A vitória, no último domingo, da economista Dilma Roussef como Presidente do Brasil tem um significado profundo na caminhada de transformações que o país acolheu, a partir da primeira eleição de Luiz Inácio Lula da Silva, em 2002.

Além do simbolismo que essa eleição imprime, por elevar, pela primeira vez na nossa história, uma mulher à Presidência da República, a conquista de Dilma tem todos os ingredientes para aperfeiçoar os avanços sociais até aqui obtidos e, mais do que isso, dar ao Brasil as reformas básicas, estruturais, institucionais, tão evidentemente necessárias e há tanto tempo desejadas por vastas parcelas da sociedade.

Estou convencido de que Dilma Roussef será marcada, ao final do seu mister, como a   presidente que conduziu, através do Congresso Nacional, as reformas que adequarão o Brasil ao mundo, tornando nosso país mais moderno, mais eficiente , mais viável, mais preparado para o desenvolvimento pleno..

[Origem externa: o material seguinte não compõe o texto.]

Definition fields_to_json (m : gmap string FieldConfig) : res json :=
  foldl (λ subval '(name, f),
    subval ← subval; item ← FieldConfig_to_json f (JObj []); Ok (json_set subval name item))
    (Ok (JObj [])) (sorted_items m).

Definition Schema_to_json (s : Schema) : res json :=
  value ← (if decide (fields s = ∅) then Ok (JObj [])
           else subval ← fields_to_json (fields s); Ok (json_set (JObj []) "fields" subval));
  Ok (json_set value "patterns" (FieldConfigPatterns_to_json (patterns s))).

Section schema.
Context (w : N) (json_serialise : json → string).

Definition Schema_from_json (value : json) : M Schema () :=
  modifyM Schema_clear ;;
  liftM (json_check_object value "schema") ;;
  fields_value ← liftM (json_get value "fields" JNull);
  (if isNull fields_value then mret ()
   else
     liftM (json_check_object fields_value "fields in schema") ;;
     for_each (json_members fields_value) (λ '(name, i),
       s ← getM;
       f ← liftM (FieldConfig_from_json w i (doc_type s));
       modifyM (Schema_set name (Some f)))) ;;
  patterns_value ← liftM (json_get value "patterns" JNull);
  on_patterns (FieldConfigPatterns_from_json patterns_value).

(** One field of the other schema: new here, or configured in the same way. *)
Definition merge_field (name : string) (f : FieldConfig) : M Schema () :=
  s ← getM;
  tmp ← liftM (FieldConfig_to_json f JNull);
  match fields s !! name with
  | None =>
      f ← liftM (FieldConfig_from_json w tmp (doc_type s));
      modifyM (Schema_set name (Some f))
  | Some f' =>
      tmp2 ← liftM (FieldConfig_to_json f' JNull);
      if decide (json_serialise tmp = json_serialise tmp2) then mret ()
      else throwM (InvalidValueError ("Cannot change configuration in schema for field " +:+ quoted name +:+ "."))
  end.

Definition Schema_merge_from (other : Schema) : M Schema () :=
  for_each (sorted_items (fields other)) (λ '(name, f), merge_field name f) ;;
  on_patterns (modifyM (FieldConfigPatterns_merge_from (patterns other))).

End schema.

(** Unfolding the methods of a field of a known kind. *)
Ltac unfold_to_json := unfold FieldConfig_to_json, MetaFieldConfig_to_json, IDFieldConfig_to_json, ExactFieldConfig_to_json, TextFieldConfig_to_json, DoubleFieldConfig_to_json, TimestampFieldConfig_to_json, DateFieldConfig_to_json, CategoryFieldConfig_to_json, LonLatFieldConfig_to_json, StoredFieldConfig_to_json, IgnoredFieldConfig_to_json.
Ltac unfold_indexer H := unfold FieldConfig_indexer, MetaFieldConfig_indexer, IDFieldConfig_indexer, ExactFieldConfig_indexer, TextFieldConfig_indexer, DoubleFieldConfig_indexer, TimestampFieldConfig_indexer, DateFieldConfig_indexer, CategoryFieldConfig_indexer, LonLatFieldConfig_indexer, StoredFieldConfig_indexer, IgnoredFieldConfig_indexer in H.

Se tenho essa confiança de que Dilma, por seu perfil rigorosamente técnico e por sua vontade de ferro, aliado à robusta base parlamentar que a sustentará , será a Presidente das reformas, mais convencido estou de que ela fará um Governo voltado para a eliminação da miséria , extirpando uma vergonha que ainda agride mais de 23 milhões de brasileiros, mesmo a  despeito dos outros 20 milhões que saíram desse subterrâneo sob a égide de Lula.

Questões cruciais, como educação, emprego, segurança e proteção à família, avanços no setor da reforma agrária e da agricultura familiar, dentre outras, todas elas partes integrantes do combate maior à eliminação da miséria, custarão a Dilma e a seu Governo esforço concentrado, atenção redobrada e a aplicação de muita energia. Mas, certamente, carecerão de políticas estratégicas centrais, nas quais serão relevantes a participação e a colaboração de toda a sociedade.

Retirar da penúria, da indigência, 23 milhões de seres humanos que não dispõem de renda suficiente para cobrir os custos mínimos da sua principal necessidade básica, que é a alimentação, requer uma determinação governamental hercúlea e um esforço nacional sem precedentes, mesmo considerando que o Presidente Lula, na sua arte exemplar de governar para todos, mas privilegiar os mais pobres, conseguiu, de 2003 para cá, dar um baque espetacular na miséria, reduzindo-a em mais de 60%, nos seus 8 anos de gerenciamento do Brasil.

Não posso duvidar de que Dilma será capaz de unir o Brasil e entregá-lo ao seu sucessor ( ou sucessora, porque agora pode) uma Nação com N maiúsculo, mais igual, mais sadia, mais próspera e mais feliz.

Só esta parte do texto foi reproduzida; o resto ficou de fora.